(What this task involves)
One part of the entries below is wanted: the lines from the one containing "(kms' & k3 &" through the one containing "split; [apply Hr2; rewrite Hfa; split;". Write those out exactly and nothing else.
=== Provided data ===
Lemma kstack_drop_spec :
  ∃ ms' s', kstack_drop id (mkKS ra ms s) = Ok ((), mkKS ra ms' s') ∧ space_ok l0 (framed_part ms') s' ∧
    released l0 s s' (λ k, ∃ v, data_frames a !! v = Some k) ∧
    (∀ k, k ∉ frames (page_table ms) → mem s' !! k = mem s !! k) ∧
    (∀ k, space_owns (framed_part ms') k → space_owns (framed_part ms) k) ∧
    (∀ k v, data_frames a !! v = Some k → space_owns (framed_part ms) k).
Proof.
  destruct (kstack_va id Hid Hb) as (Hva & _). pose proof Hf as (Hidx & Hst & Hfirst)%list_find_Some.
  pose proof (take_drop_middle _ _ _ Hidx) as Hsplit. set (pre := take idx (areas ms)) in *. set (post := drop (S idx) (areas ms)) in *.
  set (P := λ b, map_type b = Framed). set (fr := filter P pre).
  assert (areas (framed_part ms) = fr ++ a :: filter P post) as Har.
  { simpl. rewrite <- Hsplit, filter_app, filter_cons. by rewrite decide_True by done. }
  assert (∀ b, b ∈ pre → get_start (vpn_range b) ≠ range_l (kstack_pages id)) as Hpre.
  { intros b (j & Hj)%list_elem_of_lookup. apply lookup_take_Some in Hj as [Hj ?]. by eapply Hfirst. }
  destruct (remove_area_spec l0 (framed_part ms) s (range_l (kstack_pages id)) (length fr) a Hsp) as (s' & Hr & Hsp' & Hrel & _ & Hmem).
  { by rewrite Har, list_lookup_middle. }
  { done. }
  { intros j b Hj Hs. destruct (decide (length fr ≤ j)%nat) as [|Hlt]; [done|exfalso].
    rewrite Har, lookup_app_l in Hj by lia. apply list_elem_of_lookup_2, list_elem_of_filter in Hj as [_ Hj]. by eapply Hpre. }
  assert (remove_area_with_start_vpn ms (range_l (kstack_pages id)) s = Ok (mkMS (page_table ms) (delete idx (areas ms)), s')) as Hrun.
  { unfold remove_area_with_start_vpn in Hr |- *. rewrite Hf. cbn [framed_part page_table] in Hr.
    assert (list_find (λ b, get_start (vpn_range b) = range_l (kstack_pages id)) (areas (framed_part ms)) = Some (length fr, a)) as E.
    { apply list_find_Some. split_and!; [by rewrite Har, list_lookup_middle|done|]. intros j b Hj Hlt.
      rewrite Har, lookup_app_l in Hj by lia. apply list_elem_of_lookup_2, list_elem_of_filter in Hj as [_ Hj]. by apply Hpre. }
    rewrite E in Hr. apply bind_inv in Hr as (a1 & s1 & H1 & Hr). rewrite (M_bind_Ok _ _ _ _ _ H1).
    apply bind_inv in Hr as ([] & s2 & H2 & Hr). rewrite (M_bind_Ok _ _ _ _ _ H2). by injection Hr as <-. }
  exists (mkMS (page_table ms) (delete idx (areas ms))), s'.
  assert (framed_part (mkMS (page_table ms) (delete idx (areas ms))) = mkMS (page_table ms) (delete (length fr) (areas (framed_part ms)))) as Heq.
  { rewrite Har, delete_middle. unfold framed_part. simpl. f_equal.
    rewrite delete_take_drop. apply filter_app. }
  split_and!; [| |done|done| |].
  - unfold kstack_drop. destruct (kernel_stack_position id) as [b t]. cbn [fst] in Hva. rewrite Hva, page_aligned.
    cbn [kernel_space kmem_of kstack_allocator]. by rewrite Hrun.
  - rewrite Heq. exact Hsp'.
  - rewrite Heq. intros k [Hk|(b & v & Hbin & Hv)]; [by left|right]. exists b, v. split; [|done].
    simpl in Hbin. by eapply list_elem_of_delete_inv.
  - intros k v Hv. right. exists a, v. split; [|done]. rewrite Har. apply elem_of_app. right. by left.
Qed.
End kstack.

(** ** What is freed, and what is kept *)
Lemma user_byte_frame l0 ms s s' va a :
  space_ok l0 ms s → (∀ w, 0 ≤ w < 2 ^ 27 → pt_map s' ms w = pt_map s ms w) →
  (∀ k, space_owns ms k → mem s' !! k = mem s !! k) → a ∈ areas ms → floor va ∈ pages_of a →
  user_byte ms s' va = user_byte ms s va.
Proof.
  intros Hsp Hm Hk Ha Hv. destruct (owned_loc l0 ms s va a Hsp Ha Hv) as (f & pg & Hd & Hl & _).
  assert (phys_loc (mem s') (root_ppn (page_table ms)) va = Some (f, page_offset va)) as Hl'.
  { rewrite <- Hl. unfold phys_loc. f_equal. apply Hm. by eapply pages_of_range; [apply (sp_area _ _ _ Hsp)|]. }
  unfold user_byte. rewrite Hl, Hl'. simpl. unfold byte_at. cbn [fst snd]. rewrite (Hk f); [done|right; eauto].
Qed.

Record reapable (l0 : Z) (s : os) (ptr : Z) (n m : pcb) : Prop := {
  rp_machine : machine_ok l0 s;
  rp_ptr : in_areas (p_space n) ptr 4 ∧ in_page ptr 4;
  rp_areas : areas (p_space m) = [];
  rp_once : NoDup (frames (page_table (p_space m)) ++ concat (fm_frames <$> p_fms m));
  rp_thread : ∃ t x idx a, p_tasks m = [Some t] ∧ tcbs s !! t = Some x ∧ (t ∉ ready s) ∧ (t ∉ held s) ∧
    0 ≤ t_kstack x ∧ (t_kstack x + 1) * 12288 ≤ 2 ^ 38 - 4096 ∧
    list_find (λ b, get_start (vpn_range b) = range_l (kstack_pages (t_kstack x))) (areas (kernel_space (ks s))) = Some (idx, a) ∧
    map_type a = Framed;
}.

Lemma child_frames m k :
  areas (p_space m) = [] →
  proc_owns m k ↔ k ∈ frames (page_table (p_space m)) ++ concat (fm_frames <$> p_fms m).
Proof.
  intros Ha. unfold proc_owns, space_owns. rewrite Ha, elem_of_app. split.
  - intros [[Hk|(a & v & Hin%elem_of_nil & _)]|(fm & Hfm & Hk)]; [by left|done|right].
    apply list_elem_of_In, in_concat. exists (fm_frames fm). rewrite <- !list_elem_of_In, list_elem_of_fmap. eauto.
  - intros [Hk|(l & Hl & Hk)%list_elem_of_In%in_concat]; [left; by left|right].
    apply list_elem_of_In in Hl, Hk. apply list_elem_of_fmap in Hl as (fm & -> & Hfm). eauto.
Qed.

(** The physical memory through the steps: the exit code, the page table, the
    kernel stack, the pages of mapped files. *)
Record memory_reaped (l0 : Z) (k0 k1 k4 : kmem) (kms kms' : MemorySet) (m : pcb) : Prop := {
  mr_wf : fa_wf l0 (fa k4);
  mr_kernel : space_ok l0 (framed_part kms') k4;
  mr_fewer : ∀ k, space_owns (framed_part kms') k → space_owns (framed_part kms) k;
  mr_kept : ∀ k, is_allocated l0 (fa k0) k → ¬ proc_owns m k → ¬ space_owns (framed_part kms) k → is_allocated l0 (fa k4) k;
  mr_freed : ∀ k, proc_owns m k → ¬ is_allocated l0 (fa k4) k;
  mr_mem : ∀ k, ¬ space_owns (framed_part kms) k → mem k4 !! k = mem k1 !! k;
}.

Section memory.
Context (l0 : Z) (s : os) (cur c ptr : Z) (n m : pcb) (t : Z) (x : tcb) (idx : nat) (a : MapArea).
Context (Hmo : machine_ok l0 s) (Hn : procs s !! cur = Some n) (Hm : procs s !! c = Some m) (Hne : cur ≠ c).
Context (Hptr : in_areas (p_space n) ptr 4 ∧ in_page ptr 4) (Har : areas (p_space m) = []).
Context (Honce : NoDup (frames (page_table (p_space m)) ++ concat (fm_frames <$> p_fms m))).
Context (Hid : 0 ≤ t_kstack x) (Hb : (t_kstack x + 1) * 12288 ≤ 2 ^ 38 - 4096).
Context (Hf : list_find (λ b, get_start (vpn_range b) = range_l (kstack_pages (t_kstack x))) (areas (kernel_space (ks s))) = Some (idx, a)).
Context (Hfr : map_type a = Framed).
Let k0 := kmem_of (ks s).
Let kms := kernel_space (ks s).

Lemma child_allocated k : k ∈ frames (page_table (p_space m)) ++ concat (fm_frames <$> p_fms m) → is_allocated l0 (fa k0) k.
Proof. intros Hk. apply (child_frames m k Har) in Hk. eapply proc_owns_allocated; [by eapply (mo_proc _ _ Hmo)|done]. Qed.

(** After the exit code is written. *)
Lemma reap_write v :
  ∃ k1, write_user 4 (ms_token (p_space n)) ptr v k0 = Ok ((), k1) ∧ fa k1 = fa k0 ∧ proc_ok l0 k1 n ∧
    (∀ k, ¬ proc_owns n k → mem k1 !! k = mem k0 !! k) ∧
    (∀ i, (i < 4)%nat → user_byte (p_space n) k1 (ptr + Z.of_nat i) = le_enc 4 v !! i) ∧
    (∀ va b, b ∈ areas (p_space n) → floor va ∈ pages_of b → ¬ (ptr ≤ va < ptr + 4) → user_byte (p_space n) k1 va = user_byte (p_space n) k0 va).
Proof.
  destruct Hptr as [Hin Hpg]. pose proof (mo_proc _ _ Hmo _ _ Hn) as [Sp F V A T].
  destruct (write_user_spec l0 (p_space n) k0 4 ptr v Sp Hin Hpg) as (k1 & Hr & Hfa & Sp1 & Hw & Ho).
  destruct (write_user_frame l0 (p_space n) k0 4 ptr v Sp Hin Hpg) as (k1' & Hr' & Hmem & Hok & Hpt).
  rewrite Hr in Hr'. injection Hr' as <-. exists k1. split_and!; [done|done| |..].
  - split; [done| |done|done|done]. rewrite Forall_forall in F |- *. intros fm Hfm. destruct (F fm Hfm) as [F1 F2 F3].
    split; [done|by rewrite Hfa|]. intros off w f Hoff. destruct (F3 off w f Hoff) as (Hw' & Hff & (pg & P1 & P2) & He).
    split_and!; [apply Hw'|apply Hw'|done|by eapply Hok|by rewrite Hpt].
  - intros k Hk. apply Hmem. intros b w Hbin Hd. apply Hk. left. right. eauto.
  - done.
  - done.
Qed.

Lemma kernel_not_caller k : space_owns (framed_part kms) k → ¬ proc_owns n k.
Proof. intros Hk Ho. exact (mo_kernel_apart _ _ Hmo cur n k Hn Ho Hk). Qed.
Lemma kernel_not_child k : space_owns (framed_part kms) k → ¬ proc_owns m k.
Proof. intros Hk Ho. exact (mo_kernel_apart _ _ Hmo c m k Hm Ho Hk). Qed.

Lemma reap_frees k1 :
  fa k1 = fa k0 → (∀ k, ¬ proc_owns n k → mem k1 !! k = mem k0 !! k) →
  ∃ k2 kms' k3 k4, drop_space (p_space m) k1 = Ok ((), k2) ∧
    kstack_drop (t_kstack x) (mkKS (kstack_allocator (ks s)) kms k2) = Ok ((), mkKS (kstack_allocator (ks s)) kms' k3) ∧
    drop_frames (concat (fm_frames <$> p_fms m)) k3 = Ok ((), k4) ∧ memory_reaped l0 k0 k1 k4 kms kms' m.
Proof.
  intros Hfa Hmem. pose proof Honce as (Hnd1 & Hsep & Hnd2)%NoDup_app.
  assert (fa_wf l0 (fa k0)) as Hwf0 by apply (inv_fa _ _ _ (sp_pt _ _ _ (mo_kernel _ _ Hmo))).
  destruct (drop_frames_spec l0 (frames (page_table (p_space m))) k1) as (k2 & Hd2 & Hm2 & Hw2 & Hr2); [by rewrite Hfa|done| |].
  { intros k Hk. rewrite Hfa. apply child_allocated, elem_of_app. by left. }
  destruct (space_ok_frame l0 (framed_part kms) k0 k2) as [Hk2 _]; [apply Hmo|done|..].
  { intros k Hk. split; [|by rewrite Hm2; apply Hmem, kernel_not_caller]. apply Hr2. rewrite Hfa.
    split; [by eapply space_owns_allocated; [apply Hmo|]|]. intros Hin. eapply kernel_not_child; [done|].
    apply (child_frames m k Har), elem_of_app. by left. }
  destruct (kstack_drop_spec l0 (kstack_allocator (ks s)) kms k2 (t_kstack x) idx a) as
    (kms' & k3 & Hd3 & Hk3 & [Hw3 Hr3] & Hm3 & Hsub & Hstk); [done..|].
  destruct (drop_frames_spec l0 (concat (fm_frames <$> p_fms m)) k3) as (k4 & Hd4 & Hm4 & Hw4 & Hr4); [done|done| |].
  { intros k Hk. apply Hr3. assert (k ∈ frames (page_table (p_space m)) ++ concat (fm_frames <$> p_fms m)) as Hin by (apply elem_of_app; by right).
    split; [apply Hr2; rewrite Hfa; split; [by apply child_allocated|]; intros ?; by eapply Hsep|].
    intros (v & Hv). eapply kernel_not_child; [by eapply Hstk|]. by apply (child_frames m k Har). }
  exists k2, kms', k3, k4. split_and!; [unfold drop_space; rewrite (M_bind_Ok _ _ _ _ _ Hd2); by rewrite Har|done|done|].
  split; [done| |done|..].
  - eapply space_ok_frame; [done|done|]. intros k Hk. split; [|by rewrite Hm4]. apply Hr4.
    split; [by eapply space_owns_allocated|]. intros Hin. eapply kernel_not_child; [by apply Hsub|].
    apply (child_frames m k Har), elem_of_app. by right.
  - intros k Hal Hnc Hnk. rewrite (child_frames m k Har), elem_of_app in Hnc. apply Hr4. split; [|tauto]. apply Hr3.
    split; [apply Hr2; rewrite Hfa; tauto|]. intros (v & Hv). by eapply Hnk, Hstk.
  - intros k Hk Hal. apply (child_frames m k Har), elem_of_app in Hk as [Hk|Hk].
    + apply Hr4 in Hal as [[[? ?]%Hr2 _]%Hr3 _]. done.
    + by apply Hr4 in Hal as [_ ?].
  - intros k Hk. rewrite Hm4, Hm3, Hm2; [done|]. intros Hin. apply Hk. by left.
Qed.
End memory.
===
(Answer to the problem)
    (kms' & k3 & Hd3 & Hk3 & [Hw3 Hr3] & Hm3 & Hsub & Hstk); [done..|].
  destruct (drop_frames_spec l0 (concat (fm_frames <$> p_fms m)) k3) as (k4 & Hd4 & Hm4 & Hw4 & Hr4); [done|done| |].
  { intros k Hk. apply Hr3. assert (k ∈ frames (page_table (p_space m)) ++ concat (fm_frames <$> p_fms m)) as Hin by (apply elem_of_app; by right).
    split; [apply Hr2; rewrite Hfa; split; [by apply child_allocated|]; intros ?; by eapply Hsep|].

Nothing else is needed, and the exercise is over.